In case you didn’t know, good news for the stock market is almost always bad for the bond market which is generally a good indicator of the movements of mortgage rates. Over the last two weeks rates have increased a little more than a quarter of a percent. However after the release of the Euro news on Thursday, mortgage rates jumped a quarter percent in just 8 hours. The question is how will the increase in rates impact home purchases?
Housing reports released last week continue to show a mixed message. New Home Sales jumped a larger than expected 5.7% while Existing Home Sales showed a decline of 4.6%. What makes the picture on housing even more confusing and difficult to forecast is that we have no consensus on the housing data.

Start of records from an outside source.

Definition ast_slinfactory_destroy sf : list effect * ast_slinfactory :=
  let '(log, sf) := free_trans sf in
  (log ++ free_frames (queue sf),
   mk_factory [] (trans sf) (hold sf) (offset sf) (holdlen sf) (size sf) None None).

(** A copy of a frame under a new header. *)
Definition with_header (id : Z) (f : ast_frame) : ast_frame :=
  mk_frame id true (fr_data f) (fr_samples f) (fr_format f).

(** [ast_frisolate] of the first frame of a chain; [iso] is its outcome, a null
    pointer or the address of the header it allocates when it needs one. *)
Definition isolate (iso : option Z) (h : ast_frame) (rest : list ast_frame) :
    option (list ast_frame) :=
  match iso with
  | None => None
  | Some a => Some (if fr_hdr h then h :: rest else [with_header a h])
  end.

(** The outcomes of the calls of one feed. *)
Record feed_env := mk_feed_env {
  build_path : option Z;
  translate : option (ast_frame * list ast_frame);
  iso : option Z;
  dup : option Z;
}.

(** Insertion of the frames of a chain, and the count of their samples. *)
Fixpoint enqueue (fs : list ast_frame) sf : ast_slinfactory :=
  match fs with
  | [] => sf
  | f :: fs => enqueue fs (upd_size (u32 (size sf + fr_samples f)) (upd_queue (queue sf ++ [f]) sf))
  end.

Definition has_path sf : bool := match trans sf with Some _ => true | None => false end.

(** Translation: the frames to queue, or [None] when the feed ends early. *)
Definition feed_translate (env : feed_env) (f : ast_frame) sf :
    option (list ast_frame) * list effect * ast_slinfactory :=
  let '(log1, sf) :=
    if has_path sf && not_equal (fr_format f) (format sf)
    then free_trans sf else ([], sf) in
  let built :=
    match trans sf with
    | Some _ => Some ([], sf)
    | None =>
        match build_path env with
        | None => None
        | Some p => Some ([Got (Path p)], upd_format (Some (fr_format f)) (upd_trans (Some p) sf))
        end
    end in
  match built with
  | None => (None, log1, sf)
  | Some (log2, sf) =>
      match translate env with
      | None => (None, log1 ++ log2, sf)
      | Some (h, rest) =>
          let log := log1 ++ log2 ++ got_frames (h :: rest) in
          match isolate (iso env) h rest with
          | None => (None, log, sf)
          | Some fs =>
              (Some fs, log ++ (if fr_hdr h then [] else got_frames fs ++ free_frames (h :: rest)), sf)
          end
      end
  end.

Definition feed_copy (env : feed_env) (f : ast_frame) sf :
    option (list ast_frame) * list effect * ast_slinfactory :=
  let '(log, sf) := free_trans sf in
  match dup env with
  | None => (None, log, sf)
  | Some a => (Some [with_header a f], log ++ got_frames [with_header a f], sf)
  end.
Lemma init_ok t flags rvol wvol :
  has_factories t = true → -32768 < rvol < 32768 → -32768 < wvol < 32768 → 0 <= F <= 2 ^ 29 →
  let '(log, ah) := ast_audiohook_init is_slinear slin_by_rate (blank flags rvol wvol) t in
  hook_ok t0 ah ∧ howed ah = [] ∧ log = [].
Proof.
  intros Ht Hr Hw HF. unfold ast_audiohook_init, audiohook_set_internal_rate. simpl. rewrite Ht. simpl.
  destruct (init_zeroed (slin_by_rate DEFAULT_INTERNAL_SAMPLE_RATE)) as [out ->].
  destruct (zeroed_stream out) as (Hs & Ec & Eo).
  assert (rate_ok 8000) as H8 by (unfold rate_ok; lia).
  split_and!; try done.
  split; cbn [read_factory write_factory type hook_internal_samp_rate read_volume write_volume upd_setup
      upd_factories upd_rate]; try done; apply factory_empty; done || lia.
Qed.

End Hooks.
End Hook.

Module Properties.
Import SlinFactory.Stream SlinFactory.Runs Model Mixing Hook.

(** C38: the queues of a hook stay short and nothing leaks.  From
    initialisation of a spy or whisper hook, over any sequence of writes in both
    directions (frames of at most 1280 16-bit samples that are well-formed as
    translated too, at most [F] samples of them per write, translated frames whose
    isolation succeeds, a clock that does not go back and stays within 2^30 ms of
    its start, volumes of 16 bits) and reads in any format of 1000 Hz to 1 MHz,
    every operation succeeds, each factory never holds more
    than 501 ms of audio at the hook's rate and one feed, whatever the consumer
    does, and after the hook is destroyed every frame and translation path
    obtained has been freed exactly once. *)
Theorem audiohook_run_bounded (is_slinear : Z → bool) (format_equal : Z → Z → bool)
    (slin_by_rate sample_rate : Z → Z) (F : Z) (t0 : timeval) (t : ast_audiohook_type)
    (flags rvol wvol : Z) (os : list hop) :
  (∀ r, is_slinear (slin_by_rate r) = true) → has_factories t = true →
  -32768 < rvol < 32768 → -32768 < wvol < 32768 → 0 <= F <= 2 ^ 29 →
  hops_ok sample_rate F t0 t0 os →
  ∃ log ah,
    hrun is_slinear format_equal slin_by_rate sample_rate os
      (ast_audiohook_init is_slinear slin_by_rate (blank flags rvol wvol) t).2 = Some (log, ah)
    ∧ ast_slinfactory_available (read_factory ah) <= 501 * (hook_internal_samp_rate ah / 1000) + F
    ∧ ast_slinfactory_available (write_factory ah) <= 501 * (hook_internal_samp_rate ah / 1000) + F
    ∧ gots (log ++ ast_audiohook_destroy ah) ≡ₚ frees (log ++ ast_audiohook_destroy ah).
Proof.
  intros Hslin Ht Hr Hw HF Hos.
  pose proof (init_ok is_slinear slin_by_rate F t0 t flags rvol wvol Ht Hr Hw HF) as Hi.
  destruct (ast_audiohook_init is_slinear slin_by_rate (blank flags rvol wvol) t) as [log0 ah0].
  destruct Hi as (Hok & Hn & _).
  destruct (hrun_ok is_slinear format_equal slin_by_rate sample_rate F t0 os t0 ah0 Hslin Hok Hos)
    as (log & ah & last & E & [Hrd Hwr Hty _ _ _ _] & Hc).
  exists log, ah. split; [done|].
  rewrite !available_exact by (eapply fa_stream; eassumption).
  split; [exact (fa_bound _ _ _ _ _ _ Hrd)|]. split; [exact (fa_bound _ _ _ _ _ _ Hwr)|].
  unfold ast_audiohook_destroy. rewrite Hty. unfold hconserves in Hc. rewrite Hn in Hc. unfold howed in Hc.
  pose proof (destroy_owed (read_factory ah)) as H1. pose proof (destroy_owed (write_factory ah)) as H2.
  rewrite !gots_app, !frees_app. destruct (trans_pvt ah); cbn [gots frees omap list_omap] in *; perm_lia.
Qed.
(* ===== verification/Pattern.v ===== *)
(** * Extension patterns ([main/pbx.c])

    An extension of the dialplan is a string; one that begins with an
    underscore is a pattern.  The functions of this file compare extensions to
    sort a context ([ext_cmp]), copy them without fluff ([ext_strncpy]) and
    decide whether dialled digits match ([_extension_match_core]).

    - [Model]: the functions of the source.  A C string is the list of its
      [char]s (signed, as on x86) before the terminating NUL.  A function whose
      loop may not end returns an [option]; [None] is a call that does not
      return.
    - [Spec]: the strings a pattern stands for, as the comment over
      [ext_cmp_pattern_pos] explains the special characters.
    - [Matching]: the matcher decides that language and its prefixes.
    - [Order]: the comparison is the lexicographic order of the sort keys.
    - [Agreement]: extensions that compare equal stand for the same strings.
    - [Properties]: the theorems. *)

From stdpp Require Import base numbers list sets strings.
From Stdlib Require String Ascii.
From Stdlib Require Import ZArith Lia.
From S2P Require Import Prelude.

(** ** Characters and C strings *)

Abbreviation cstring := (list Z).
(* ===== verification/Hashtab.v ===== *)
(** * Hash tables ([main/hashtab.c])

    Chained hash tables that grow with their load; the dialplan keeps its
    contexts, the extensions of a context and the priorities and labels of an
    extension in them.

    - [Model]: the functions of the source.  A bucket is one cell: its address
      and the object it holds; the chain of a slot and the list [tlist] of all
      buckets are lists of buckets, head first (the [prev] and [tprev] links of
      the doubly linked lists say nothing more).  [None] is an access through
      the NULL array that a failed [calloc] in a resize leaves behind.
    - [Spec]: a table is a finite set of objects with one object per key.
    - [Refine]: the operations implement it, resizing included.
    - [Primes]: the test for primes and the search for the next size.
    - [Properties]: the theorems. *)

From stdpp Require Import base numbers list sets sorting.
From Stdlib Require Import ZArith Lia Znumtheory Factorial.
From S2P Require Import Prelude.

Module Model.

Local Open Scope cint_scope.

(** *** Sizes *)

(** The loop over odd divisors; every turn raises [tnum] by two. *)
Fixpoint is_prime_loop (fuel : nat) (num tnum limit : Z) : option Z :=
  if negb (tnum <? limit) then Some 1 else
  match fuel with
  | O => None
  | S fuel =>
      if num %c tnum =? 0 then Some 0
      else is_prime_loop fuel num (tnum + 2) (num /c tnum)
  end.

Definition ast_is_prime (num : Z) : option Z :=
  if Z.land num 0x1 =? 0 then Some 0
  else is_prime_loop (Z.to_nat num) num 3 num.

(** [while (!ast_is_prime(i)) i++] *)
Fixpoint next_prime (fuel : nat) (i : Z) : option Z :=
  match fuel with
  | O => None
  | S fuel =>
      p ← ast_is_prime i;
      if p =? 0 then next_prime fuel (i + 1) else Some i
  end.

Section Table.
Context {A : Type} `{EqDecision A}.

Record ast_hashtab_bucket := Bucket { addr : nat; object : A }.

(** [fresh] is the address of the next bucket. *)
Record ast_hashtab := Hashtab {
  array : option (list (list ast_hashtab_bucket));
  tlist : list ast_hashtab_bucket;
  compare : A → A → Z;
  newsize : Z → option Z;
  resize : Z → Z → bool;
  hash : A → Z;
  hash_tab_size : Z;
  hash_tab_elements : Z;
  largest_bucket_size : Z;
  resize_count : Z;
  fresh : nat;
}.

(** The functions a caller may pass, on the fields they read. *)
(** [(double) elements / (double) size > 0.75]: the division of small integers
    is compared exactly, [0.75] being a double. *)
Definition ast_hashtab_resize_java (elements size : Z) : bool := 3 * size <? 4 * elements.
Definition ast_hashtab_resize_tight (elements size : Z) : bool := size <? elements.
Definition ast_hashtab_resize_none (elements size : Z) : bool := false.

Definition ast_hashtab_newsize_java (fuel : nat) (size : Z) : option Z :=
  next_prime fuel (Z.shiftl size 1).
Definition ast_hashtab_newsize_tight (fuel : nat) (size : Z) : option Z :=
  next_prime fuel (size + Z.shiftl size 1).
Definition ast_hashtab_newsize_none (size : Z) : option Z := Some size.

Definition _ast_hashtab_create (fuel : nat) (initial_buckets : Z) (cmp : A → A → Z)
    (rs : Z → Z → bool) (ns : Z → option Z) (h : A → Z) : option ast_hashtab :=
  n ← next_prime fuel initial_buckets;
  Some (Hashtab (Some (replicate (Z.to_nat n) [])) [] cmp ns rs h n 0 0 0 0).

Definition set_array tab arr := Hashtab arr (tlist tab) (compare tab) (newsize tab) (resize tab)
  (hash tab) (hash_tab_size tab) (hash_tab_elements tab) (largest_bucket_size tab)
  (resize_count tab) (fresh tab).

Definition slot (tab : ast_hashtab) (obj : A) : nat := Z.to_nat (hash tab obj mod hash_tab_size tab).

(** The chain of a slot; the slot of a hash is always inside the array. *)
Definition chain (tab : ast_hashtab) (h : nat) : option (list ast_hashtab_bucket) :=
  array tab ≫= λ arr, arr !! h.

Definition ast_hashtab_lookup_internal (tab : ast_hashtab) (obj : A) (h : nat) : option (option A) :=
  bs ← chain tab h;
  Some (object <$> head (filter (λ b, compare tab obj (object b) = 0) bs)).

Definition ast_hashtab_lookup (tab : ast_hashtab) (obj : A) : option (option A) :=
  ast_hashtab_lookup_internal tab obj (slot tab obj).

Definition ast_hashtab_lookup_with_hash (tab : ast_hashtab) (obj : A) (hashval : Z) : option (option A) :=
  ast_hashtab_lookup_internal tab obj (Z.to_nat (hashval mod hash_tab_size tab)).

(** The object found and the slot. *)
Definition ast_hashtab_lookup_bucket (tab : ast_hashtab) (obj : A) : option (option A * nat) :=
  r ← ast_hashtab_lookup_internal tab obj (slot tab obj); Some (r, slot tab obj).

(** The new slots are filled from [tlist], each bucket at the head of its chain. *)
Definition rehash (h : A → Z) (size : Z) (tl : list ast_hashtab_bucket) : list (list ast_hashtab_bucket) :=
  foldl (λ arr b, alter (cons b) (Z.to_nat (h (object b) mod size)) arr)
        (replicate (Z.to_nat size) []) tl.
(* ===== verification/PatternTree.v ===== *)
(** * The extension trie ([main/pbx.c])

    With [extenpatternmatchnew] a context searches its extensions in a trie:
    a node is one character or set of characters of a pattern, its
    alternatives are sorted by specificity, the extension hangs at the node of
    its last character.

    - [Model]: the functions of the source.  The [alt_char] chain of a node is
      a list, so a tree is a list of nodes, and the tree of a context without
      one is empty.  [None] is a call that does not return or reads outside a
      string.
    - [Paths]: where an extension hangs, and the strings its nodes take.
    - [Sorted]: the alternatives stay sorted.
    - [Search]: what the search reports hangs at a path that takes the string.
    - [Total]: the tree of any set of extensions is built, for extensions
      without the character 255.
    - [Properties]: the theorems. *)

From stdpp Require Import base numbers list sets strings sorting.
From Stdlib Require Import ZArith Lia.
From S2P Require Import Prelude Pattern.
Import Pattern.Model.

(** ** Extensions *)

Definition AST_EXT_MATCHCID_OFF : Z := 0.
Definition AST_EXT_MATCHCID_ON : Z := 1.
Definition AST_EXT_MATCHCID_ANY : Z := 2.

(** [addr] is the address of the structure: two pointers are equal when their
    addresses are; [datad] tells whether a destructor of [data] is set.  The links [next] and [peer] and the two hash tables are kept
    by the context. *)
Record ast_exten := Exten {
  addr : nat;
  exten : cstring;
  name : cstring;
  matchcid : Z;
  cidmatch : cstring;
  cidmatch_display : cstring;
  priority : Z;
  label : option cstring;
  app : cstring;
  data : Z;
  datad : bool;
  registrar : cstring;
  registrar_file : option cstring;
  registrar_line : Z;
}.

#[export] Instance ast_exten_eq_dec : EqDecision ast_exten.
Proof. solve_decision. Defined.

Module Model.

Abbreviation BACKSLASH := 92.

(** [alt_char] is the list the node is in, [next_char] the list under it. *)
#[warnings="-register-all"]
Inductive match_char := MatchChar {
  is_pattern : bool;
  deleted : bool;
  specificity : Z;
  next_char : list match_char;
  node_exten : option ast_exten;
  x : cstring;
}.

Record scoreboard := Scoreboard {
  total_specificity : Z;
  total_length : Z;
  last_char : Z;
  canmatch : bool;
  node : option match_char;
  canmatch_exten : option ast_exten;
  score_exten : option ast_exten;
}.

Definition no_score : scoreboard := Scoreboard 0 0 0 false None None None.

Definition update_scoreboard (board : scoreboard) (length spec : Z) (e : option ast_exten) (last : Z)
    (del : bool) (n : match_char) : scoreboard :=
  if del then board
  else Scoreboard spec length last (canmatch board) (Some n) (canmatch_exten board) e.

(** The end of the rope: the first extension along the first children. *)
Fixpoint get_canmatch_exten (n : match_char) : option ast_exten :=
  match node_exten n with
  | Some e => Some e
  | None => match next_char n with m :: _ => get_canmatch_exten m | [] => None end
  end.

(** The last loop of the source runs over the alternatives but calls itself on
    the first one every time. *)
Fixpoint trie_find_next_match (n : match_char) : option ast_exten :=
  if bool_decide (x n = [DOT]) || bool_decide (x n = [BANG]) then node_exten n else
  match next_char n with
  | [] => None
  | m3 :: alts =>
      match node_exten m3 with
      | Some e => Some e
      | None =>
          match omap node_exten alts with
          | e :: _ => Some e
          | [] => trie_find_next_match m3
          end
      end
  end.

(** [candidate_exten_advance]: past one character and the dashes after it.
    There is nothing past the terminator. *)
Definition candidate_exten_advance (str : cstring) : option cstring :=
  match str with
  | [] => None
  | _ :: str => Some (skip_dashes str)
  end.

(** [strchr(x, c)] as a test; the terminator is found too. *)
Definition in_x (c : Z) (s : cstring) : bool := (c =? 0) || bool_decide (c ∈ s).

(** The characters up to a slash or the end, and what follows. *)
Fixpoint span_slash (str : cstring) : Z * cstring :=
  match str with
  | c :: str' => if c =? SLASH then (0, str) else let r := span_slash str' in (r.1 + 1, r.2)
  | [] => (0, [])
  end.

(** The walk over the alternatives, stopped by a node that returns. *)
Definition search_alts (at_node : match_char → scoreboard → option (scoreboard * bool)) :=
  fix alts (ps : list match_char) (score : scoreboard) : option scoreboard :=
    match ps with
    | [] => Some score
    | q :: ps =>
        '(score, ret) ← at_node q score;
        if (ret : bool) then Some score else alts ps score
    end.

Section Search.
(** Whether the label looked for is in the [peer_label_table] of an extension. *)
Context (has_label : ast_exten → option bool).
Context (callerid : option cstring) (action : Z).

Definition digging : bool := (action =? E_CANMATCH) || (action =? E_MATCHMORE).

Definition has_next (p : match_char) : bool := match next_char p with [] => false | _ => true end.

(** [p->next_char] is the one character [c]; it begins with [c]. *)
Definition next_is (p : match_char) (c : Z) : bool :=
  match next_char p with m :: _ => bool_decide (x m = [c]) | [] => false end.
Definition next_starts (p : match_char) (c : Z) : bool :=
  match next_char p with m :: _ => deref (x m) =? c | [] => false end.

(** The scoreboard after a step, and whether the search returns. *)
Definition NEW_MATCHER_CHK_MATCH (p : match_char) (str : cstring) (length spec : Z) (score : scoreboard)
    : option (scoreboard * bool) :=
  if negb (bool_decide (is_Some (node_exten p))) then Some (score, false) else
  rest ← candidate_exten_advance str;
  if (deref rest =? 0) && ((action =? E_MATCH) || (action =? E_SPAWN) || (action =? E_FINDLABEL))
  then
    let score := update_scoreboard score (length + 1) (spec + specificity p) (node_exten p) 0 (deleted p) p in
    if deleted p then Some (score, false)
    else if action =? E_FINDLABEL
    then (e ← score_exten score; found ← has_label e; Some (score, found))
    else Some (score, true)
  else Some (score, false).

(** [subtree] searches [p->next_char]. *)
Definition NEW_MATCHER_RECURSE (subtree : cstring → Z → Z → scoreboard → option scoreboard)
    (p : match_char) (str : cstring) (length spec : Z) (score : scoreboard) : option (scoreboard * bool) :=
  if negb (has_next p || (action =? E_CANMATCH)) then Some (score, false) else
  rest ← candidate_exten_advance str;
  let more := negb (deref rest =? 0) in
  if has_next p && (more || next_is p SLASH || next_starts p BANG) then
    if more || next_starts p BANG then
      score ← subtree rest (length + 1) (spec + specificity p) score;
      Some (score, bool_decide (is_Some (score_exten score)))
    else
      score ← subtree [SLASH] (length + 1) (spec + specificity p) score;
      Some (score, bool_decide (is_Some (score_exten score)) || digging && canmatch score)
  else if negb more then
    let score := Scoreboard (total_specificity score) (total_length score) (last_char score) true
                   (node score) (get_canmatch_exten p) (score_exten score) in
    Some (score, digging)
  else Some (score, false).

Definition matched (subtree : cstring → Z → Z → scoreboard → option scoreboard)
    (p : match_char) (str : cstring) (length spec : Z) (score : scoreboard) : option (scoreboard * bool) :=
  '(score, ret) ← NEW_MATCHER_CHK_MATCH p str length spec score;
  if (ret : bool) then Some (score, true) else NEW_MATCHER_RECURSE subtree p str length spec score.

(** The search below a wildcard or a slash, and the test that follows it. *)
Definition below (subtree : cstring → Z → Z → scoreboard → option scoreboard)
    (go : bool) (str : cstring) (length spec : Z) (score : scoreboard) : option (scoreboard * bool) :=
  if go then
    score ← subtree str length spec score;
    Some (score, bool_decide (is_Some (score_exten score)) || digging && canmatch score)
  else Some (score, false).

(** The cases of [.] and [!]: [len] is the length scored, [i] the number of
    characters taken. *)
Definition wildcard (subtree : cstring → Z → Z → scoreboard → option scoreboard)
    (p : match_char) (last len i : Z) (str2 : cstring) (length spec : Z) (score : scoreboard)
    : option (scoreboard * bool) :=
  let here := bool_decide (is_Some (node_exten p)) && negb (deref str2 =? SLASH) in
  let score := if here
               then update_scoreboard score len (spec + i * specificity p) (node_exten p) last (deleted p) p
               else score in
  if here && bool_decide (is_Some (score_exten score)) then Some (score, true)
  else below subtree (next_is p SLASH) [SLASH] (length + i) (spec + specificity p * i) score.

(** The search at one node. *)
Fixpoint find_at_node (p : match_char) (str : cstring) (length spec : Z) (score : scoreboard)
    : option (scoreboard * bool) :=
  let subtree (str : cstring) (length spec : Z) (score : scoreboard) : option scoreboard :=
    search_alts (λ q score, find_at_node q str length spec score) (next_char p) score in
  let c := deref str in
  if is_pattern p then
    if deref (x p) =? 78 (* 'N' *) then
      if bool_decide (x p = [78]) && (50 <=? c) && (c <=? 57)
      then matched subtree p str length spec score else Some (score, false)
    else if deref (x p) =? 90 (* 'Z' *) then
      if bool_decide (x p = [90]) && (49 <=? c) && (c <=? 57)
      then matched subtree p str length spec score else Some (score, false)
    else if deref (x p) =? 88 (* 'X' *) then
      if bool_decide (x p = [88]) && (48 <=? c) && (c <=? 57)
      then matched subtree p str length spec score else Some (score, false)
    else if bool_decide (x p = [DOT]) then
      let '(i, str2) := span_slash str in
      wildcard subtree p DOT (length + i) i str2 length spec score
    else if bool_decide (x p = [BANG]) then
      let '(i, str2) := span_slash str in
      wildcard subtree p BANG (length + 1) (i + 1) str2 length spec score
    else if bool_decide (x p = [SLASH]) then
      below subtree (has_next p && negb (bool_decide (default [] callerid = [])))
            (default [] callerid) (length + 1) spec score
    else if in_x c (x p) then matched subtree p str length spec score
    else Some (score, false)
  else if in_x c (x p) then matched subtree p str length spec score
  else Some (score, false).

Definition new_find_extension (str : cstring) (score : scoreboard) (tree : list match_char) (length spec : Z)
    : option scoreboard :=
  search_alts (λ q score, find_at_node q str length spec score) tree score.

End Search.

(** *** Building the tree *)

Definition already_in_tree (current : list match_char) (pat : cstring) (pattern : bool) : option nat :=
  fst <$> list_find (λ t, pattern = is_pattern t ∧ pat = x t) current.

Fixpoint insert_in_next_chars_alt_char_list (parent : list match_char) (n : match_char) : list match_char :=
  match parent with
  | [] => [n]
  | c :: parent =>
      if specificity c >? specificity n then n :: c :: parent
      else c :: insert_in_next_chars_alt_char_list parent n
  end.

Record pattern_node := PatternNode { specif : Z; buf : cstring }.

Definition node_specificity (pattern : pattern_node) (is_pat : bool) : Z :=
  if (specif pattern =? 1) && is_pat then
    let c := deref (buf pattern) in
    if c =? 78 then 0x0832 else if c =? 90 then 0x0931 else if c =? 88 then 0x0a30
    else if c =? DOT then 0x18000 else if c =? BANG then 0x28000 else specif pattern
  else specif pattern.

The housing reports this week show home prices declining while just last week the Case-Shiller Home Value Index showed house prices stabilizing and even rising slightly. The 800 pound Gorilla in the room is the 250,000 homes the government owns and needs to get rid of. These homes, in addition to the millions the banks own and those in foreclosures will continue to provide great opportunities for those who want to buy a home to live in!
First Time Jobless Claims continue to remain above 400,000 which reinforces the on-going weakness in the employment sector. Next week the ADP Employment Report and the National Employment figures will be released.
GDP is on the rise and showing real signs of strength. So much so that experts are raising their forecast for GDP in the 4th quarter of 2011. This is a positive sign for the economy and what is even more exciting is that every quarter this year GDP has increased. (1st Quarter rose .4%; 2nd Quarter increased 1.3% & 3rd Quarter was up 2.5%) So with the slow expansion of the economy you would expect Consumer confidence to be rising. Not so fast, it appears that more and more people are disgusted with what is happening with government with all the fighting and finger pointing. The latest report on Consumer Confidence shows that the public has the lowest confidence in the recovery since December and many attribute government dysfunction as the main culprit.
This holiday season expect the consumer to open up their pocketbook a little, but consumer confidence to stay low because of this distrust in what happening at many State governments and the National government! What scares me most is that we are heading into a Presidential election year which means the real fighting and finger pointing has not even started.
This week’s market moving reports are:
- Tuesday November 1st – ISM Manufacturing Index
- Wednesday November 2nd – MBA Applications and ADP Employment Report
- Thursday November 3rd – First Time Jobless Claims
- Friday November 4th – National Employment Report
As your mortgage professional, it is my pleasure to be a resource to you for all of your mortgage financing and real estate needs. Please feel free to contact me at any time with any questions you may have. I can always be reached at Fred@FredArnold.com or 661-505-4300.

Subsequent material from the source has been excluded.